Too sell a home with an IRS tax lien, you should remove the tax lien before closing the deal.

Q: I am an enrolled agent with 20 years of practice, and 30 years working for the IRS. I thoroughly enjoyed your recent article dealing with IRS liens. I had a few thoughts to add.

A federal tax lien is generally self-cancelling after the tolling of the statutory period, which is usually 10 years from the date of assessment.

If the statutory period for collection is extended, by offer in compromise, waiver etc., the IRS has 30 days after the normal date of cancellation to refile a lien to protect the government’s interest and maintain its priority to assets.

Where the lien has to be filed, which depends on state law, changes the effect of the lien. An example of this would be in a state requiring filing in the county where the property is located. A lien filed there would not affect property in the next county. A filing in the superior court of the taxpayer’s state would affect property anywhere within that state.

In cases where the delinquent taxpayer does not have sufficient equity in their property to satisfy the lien, the IRS can, after investigation, issue a specific discharge for the lien on that property. This will allow the property to be released from the effect of the original lien, but still maintain the government’s priority.

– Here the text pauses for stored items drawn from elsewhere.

(** *** The connectivity check, branch by branch *)

Lemma test_api_connection_cases (e : env) :
  test_api_connection e =
  match import_raises e (lit "langchain_openai") with
  | Some (NonException text) =>
      (inl (NonException text),
       [ Printed (lit "🔍 Testing OpenAI API Connection...");
         TryImport (lit "langchain_openai") ])
  | Some (ImportError msg) | Some (OtherException msg) =>
      (inr (Some false),
       [ Printed (lit "🔍 Testing OpenAI API Connection...");
         TryImport (lit "langchain_openai");
         Printed (lit "   ❌ Connection Failed: " ++ msg ++ nl) ])
  | None =>
      match OPENAI_API_KEY e with
      | Some (c :: k) =>
          match ChatOpenAI_error e (c :: k) with
          | None =>
              (inr (Some true),
               [ Printed (lit "🔍 Testing OpenAI API Connection...");
                 TryImport (lit "langchain_openai");
                 CallChatOpenAI (lit "gpt-3.5-turbo") (c :: k);
                 Printed (lit "   ✅ OpenAI API Connection Successful"
                          ++ nl) ])
          | Some msg =>
              (inr (Some false),
               [ Printed (lit "🔍 Testing OpenAI API Connection...");
                 TryImport (lit "langchain_openai");
                 CallChatOpenAI (lit "gpt-3.5-turbo") (c :: k);
                 Printed (lit "   ❌ Connection Failed: " ++ msg ++ nl) ])
          end
      | _ =>
          (inr None,
           [ Printed (lit "🔍 Testing OpenAI API Connection...");
             TryImport (lit "langchain_openai");
             Printed
               (lit "   ⚠️  API Key not available, skipping connection test"
                ++ nl) ])
      end
  end.
Proof.
  unfold test_api_connection.
  destruct (import_raises e (lit "langchain_openai")) as [[m|m|m]|];
    try reflexivity.
  destruct (OPENAI_API_KEY e) as [[|c k]|]; try reflexivity.
  destruct (ChatOpenAI_error e (c :: k)); reflexivity.
Qed.

Lemma value_test_api_connection (e : env) :
  value (test_api_connection e) =
  match import_raises e (lit "langchain_openai") with
  | Some (NonException text) => inl (NonException text)
  | Some _ => inr (Some false)
  | None =>
      match OPENAI_API_KEY e with
      | Some (c :: k) =>
          inr (Some match ChatOpenAI_error e (c :: k) with
                    | None => true
                    | Some _ => false
                    end)
      | _ => inr None
      end
  end.
Proof.
  rewrite test_api_connection_cases.
  destruct (import_raises e (lit "langchain_openai")) as [[m|m|m]|];
    try reflexivity.
  destruct (OPENAI_API_KEY e) as [[|c k]|]; try reflexivity.
  destruct (ChatOpenAI_error e (c :: k)); reflexivity.
Qed.

(** *** [run_tests] and [main], by the way they are left *)

Lemma run_tests_eq (e : env) :
  run_tests e =
  match value (test_imports e) with
  | inl x =>
      (inl x, events (test_python_version e) ++ events (test_imports e))
  | inr r2 =>
      match value (test_api_connection e) with
      | inl x =>
          (inl x,
           events (test_python_version e) ++ events (test_imports e)
           ++ events (test_api_key e) ++ events (test_api_connection e))
      | inr r4 =>
          (inr (results_of (value (test_python_version e)) r2
                  (value (test_api_key e)) r4),
           events (test_python_version e) ++ events (test_imports e)
           ++ events (test_api_key e) ++ events (test_api_connection e))
      end
  end.
Proof.
  unfold run_tests.
  destruct (test_python_version e) as [r1 t1],
    (test_imports e) as [[x|r2] t2], (test_api_key e) as [r3 t3],
    (test_api_connection e) as [[y|[r4|]] t4];
    cbn; rewrite ?app_nil_r; reflexivity.
Qed.

Lemma main_eq (e : env) :
  main e =
  match value (run_tests e) with
  | inl x => (inl x, main_heading ++ events (run_tests e))
  | inr results =>
      (inr tt,
       main_heading ++ events (run_tests e) ++ events (summary results))
  end.
Proof.
  assert (Hv : value (main e)
               = match value (run_tests e) with
                 | inl x => inl x
                 | inr _ => inr tt
                 end).
  { unfold main. rewrite !value_xbind, !value_lift.
    destruct (value (run_tests e)) as [x|results]; [reflexivity|].
    rewrite value_lift. now destruct (value (summary results)). }
  assert (He : events (main e)
               = main_heading ++ events (run_tests e)
                 ++ match value (run_tests e) with
                    | inl _ => []
                    | inr results => events (summary results)
                    end).
  { unfold main. rewrite !events_xbind, !value_lift, !events_lift.
    destruct (value (run_tests e)) as [x|results]; rewrite ?events_lift;
      reflexivity. }
  rewrite (surjective_pairing (main e)).
  change (fst (main e)) with (value (main e)).
  change (snd (main e)) with (events (main e)).
  rewrite Hv, He.
  destruct (value (run_tests e)); rewrite ?app_nil_r; reflexivity.
Qed.

Lemma langchain_openai_caught (e : env) :
  imports_caught e required_packages = true ->
  caught (import_raises e (lit "langchain_openai")) = true.
Proof.
  unfold imports_caught. cbn [forallb required_packages fst].
  rewrite !andb_true_iff. tauto.
Qed.
(** A turn: [{"role": role, "content": content}] *)
Definition turn (role : Sender) (content : list pyval) : pyval :=
  PDict [("role", PStr (Sender_value role)); ("content", PList content)].

(** The turn [process_input] builds from the user's text. *)
Definition user_turn (user_input : string) : pyval :=
  turn USER [PTextBlock user_input].

(** Lines 184 to 189 of [process_input] *)
Definition append_user_turn (user_input : string) : M unit :=
  messages_append (user_turn user_input).

(** [state.get("api_key")] is falsy *)
Definition api_key_missing (st : state) : bool :=
  negb (py_truthy (default PNone (st !! "api_key"))).

(** [sampling_loop_wrapper] *)
Definition sampling_loop_wrapper `{Lib} : ST (state * World) unit :=
  fun '(st, w) =>
    if api_key_missing st then (st, w, Raise ValueError)
    else
      let args :=
        let? system_prompt_suffix := subscript st "custom_system_prompt" in
        let? model := subscript st "model" in
        let? provider := subscript st "provider" in
        let? messages := subscript st "messages" in
        let? tools := subscript st "tools" in
        let? responses := subscript st "responses" in
        let? api_key := subscript st "api_key" in
        let? only_n := subscript st "only_n_most_recent_images" in
        Ok (sampling_loop system_prompt_suffix model provider messages tools responses
              api_key only_n) in
      match args with
      | Raise e => (st, w, Raise e)
      | Ok run =>
          let '(w', ((messages', tools', responses'), outcome)) := run w in
          (<["responses" := responses']>
             (<["tools" := tools']> (<["messages" := messages']> st)), w', outcome)
      end.

(** [process_input] *)
Definition process_input `{Lib} (user_input : string) : ST (state * World) (list pair) :=
  fun '(st, w) =>
    match (setup_state w ;; append_user_turn user_input) st with
    | (st1, Raise e) => (st1, w, Raise e)
    | (st1, Ok _) =>
        match sampling_loop_wrapper (st1, w) with
        | (st2, w2, Raise e) => (st2, w2, Raise e)
        | (st2, w2, Ok _) =>
            let '(w3, r) := render_transcript st2 w2 in (st2, w3, r)
        end
    end.

(** ** The archives of the callbacks *)

(** [d[key] = v] on the entries of a dict: the value is replaced where the
    key is, a new key goes to the end. *)
Fixpoint dict_setitem (entries : list (string * pyval)) (key : string) (v : pyval)
  : list (string * pyval) :=
  match entries with
  | [] => [(key, v)]
  | (k, x) :: rest =>
      if String.eqb key k then (k, v) :: rest
      else (k, x) :: dict_setitem rest key v
  end.

(** [target[key] = v] for a str key; the mutated target. *)
Definition setitem_str (target : pyval) (key : string) (v : pyval) : result pyval :=
  match target with
  | PDict entries => Ok (PDict (dict_setitem entries key v))
  | _ => Raise TypeError
  end.

(** [_tool_output_callback]: the tool archive it leaves. *)
Definition _tool_output_callback (tool_output : pyval) (tool_id : string)
    (tool_state : pyval) : result pyval :=
  setitem_str tool_state tool_id tool_output.

Definition digitN (n : N) : ascii := ascii_of_N (48 + n mod 10).

Definition six_digits (n : N) : string :=
  String (digitN (n / 100000)) (String (digitN (n / 10000)) (String (digitN (n / 1000))
    (String (digitN (n / 100)) (String (digitN (n / 10)) (String (digitN n) ""))))).

(** [t.isoformat()]: the fraction is left out when it is zero. *)
Definition isoformat (t : datetime) : string :=
  four_digits (year t) ++ "-" ++ two_digits (month t) ++ "-" ++ two_digits (day t)
  ++ "T" ++ two_digits (hour t) ++ ":" ++ two_digits (minute t) ++ ":"
  ++ two_digits (second t)
  ++ (if (microsecond t =? 0)%N then "" else "." ++ six_digits (microsecond t)).

(** [_api_response_callback]: the response archive it leaves. *)
Definition _api_response_callback (response : pyval) (response_state : pyval) : W pyval :=
  let* stamp := now in
  let response_id := isoformat stamp in
  lift (setitem_str response_state response_id response).

(** ** Saving to the storage *)

(** What the file system refuses during one [save_to_storage]. *)
Inductive save_fault : Type :=
| NoFault
| MkdirFails      (* CONFIG_DIR cannot be created *)
| OpenFails       (* the file cannot be opened for writing *)
| ChmodFails.     (* the mode of the written file cannot be changed *)

Definition set_config_dir (w : World) (files : gmap string stored) : World :=
  mk_World (environ w) files (cwd w) (cwd_writable w) (clock w) (ticks w).

Definition CR : ascii := ascii_of_nat 13.
Definition LF : ascii := ascii_of_nat 10.

(** What [read_text] returns for the characters [write_text] wrote: a
    carriage return, alone or followed by a line feed, is read as one line
    feed. *)
Fixpoint universal_newlines (s : string) : string :=
  match s with
  | "" => ""
  | String c rest =>
      if Ascii.eqb c CR then
        match rest with
        | String c' rest' =>
            if Ascii.eqb c' LF then String LF (universal_newlines rest')
            else String LF (universal_newlines rest)
        | "" => String LF ""
        end
      else String c (universal_newlines rest)
  end.

(** [save_to_storage], on the world and the permission bits of the files of
    CONFIG_DIR: every exception is caught, and what was done before it
    stays.  The storage holds of each file the text [read_text] returns, so
    the written data is kept with its line ends as they are read back.  A
    file that could not be read before stays so when its mode cannot be
    changed. *)
Definition save_to_storage (fault : save_fault) (filename data : string)
    (disk : World * gmap string N) : World * gmap string N :=
  let '(w, modes) := disk in
  let written :=
    set_config_dir w (<[filename := FileText (universal_newlines data)]> (config_dir w)) in
  match fault with
  | MkdirFails | OpenFails => (w, modes)
  | ChmodFails =>
      match config_dir w !! filename with
      | Some Unreadable => (w, modes)
      | _ => (written, modes)
      end
  | NoFault => (written, <[filename := 384%N]> modes)          (* 0o600 *)
  end.

(** ** Checking the credentials *)

(** What [validate_auth] takes from the cloud SDKs and from the other two
    members of [APIProvider], none of which is part of the sources. *)
Class Cloud : Type := mk_Cloud {
  APIProvider_BEDROCK : string;
  APIProvider_VERTEX : string;
  (** [import boto3] and the truth of [boto3.Session().get_credentials()] *)
  boto3_credentials : result bool;
  (** the two imports from [google.auth] *)
  google_auth_import : result unit;
  (** [google.auth.default(...)]: [Ok false] is [DefaultCredentialsError] *)
  google_auth_default : result bool
}.

(** [validate_auth]: the reason it returns, [None] when it falls off the end. *)
Definition validate_auth `{Lib} `{Cloud} (w : World) (provider api_key : pyval)
  : result (option string) :=
  let? anthropic :=
    if eq_str provider APIProvider_ANTHROPIC && negb (py_truthy api_key)
    then Ok (Some "Enter your Anthropic API key to continue.")
    else Ok None in
  match anthropic with
  | Some reason => Ok (Some reason)
  | None =>
      let? bedrock :=
        if eq_str provider APIProvider_BEDROCK then
          let? credentials := boto3_credentials in
          if negb credentials
          then Ok (Some "You must have AWS credentials set up to use the Bedrock API.")
          else Ok None
        else Ok None in
      match bedrock with
      | Some reason => Ok (Some reason)
      | None =>
          if eq_str provider APIProvider_VERTEX then
            let? _ := google_auth_import in
            if String.eqb (default "" (environ w !! "CLOUD_ML_REGION")) ""
            then Ok (Some "Set the CLOUD_ML_REGION environment variable to use the Vertex API.")
            else
              let? found := google_auth_default in
              if negb found
              then Ok (Some "Your google cloud credentials are not set up correctly.")
              else Ok None
          else Ok None
      end
  end.

(** * Definitions for the properties *)

(** ** The values bootstrap computes *)

(** The API key a fresh state is given. *)
Definition resolved_api_key (w : World) : string :=
  let found := str_or (load_from_storage w "api_key") (getenv w "ANTHROPIC_API_KEY" "") in
  if String.eqb found "" then "YOUR_API_KEY_HERE" else found.

(** The provider a fresh state is given. *)
Definition resolved_provider `{Lib} (w : World) : string :=
  match environ w !! "API_PROVIDER" with
  | Some v => if String.eqb v "" then APIProvider_ANTHROPIC else v
  | None => "anthropic"
  end.

(** The model [_reset_model] derives from the provider in the state. *)
Definition default_model `{Lib} (st : state) : result pyval :=
  let? provider := subscript st "provider" in
  match provider with
  | PStr p =>
      match PROVIDER_TO_DEFAULT_MODEL_NAME !! p with
      | Some name => Ok (PStr name)
      | None => Raise KeyError
      end
  | PList _ | PDict _ => Raise TypeError
  | _ => Raise KeyError
  end.

(** The model is the table's entry for the provider in the state. *)
Definition model_of_provider `{Lib} (st : state) : Prop :=
  exists p name,
    st !! "provider" = Some (PStr p)
    /\ PROVIDER_TO_DEFAULT_MODEL_NAME !! p = Some name
    /\ st !! "model" = Some (PStr name).

(** ** The configuration chain of the spec *)

(** The chain in the words of the spec: the stored value, then the one of
    the environment, then the placeholder. *)
Definition spec_priority_chain (stored env : option string) (placeholder : string) : string :=
  match stored, env with
  | Some s, _ => s
  | None, Some e => e
  | None, None => placeholder
  end.

(** A variable of the environment that is set and not empty. *)
Definition env_value (w : World) (name : string) : option string :=
  match environ w !! name with
  | Some v => if String.eqb v "" then None else Some v
  | None => None
  end.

A: Thanks for adding to our knowledge of IRS liens. We’re sure you’ve seen more than your fair share in your 50 years of working experience.

We also wanted to expand a bit on your reply to say that a tax lien in one state may work differently than in another state. If you are trying to sell property with an IRS tax lien, you should know how that lien affects the title to your home well in advance of trying to sell the home.

If you are selling your home in a short sale, you will want to work with IRS in obtaining the necessary documentation from them at the same time you are working with your lender to get the short sale approved. If you don’t work with the IRS and lender together, you can find yourself in the unfortunate position of having your lender approve the short sale but being unable to close due to a failure to have the necessary documents from the IRS to get the home sold.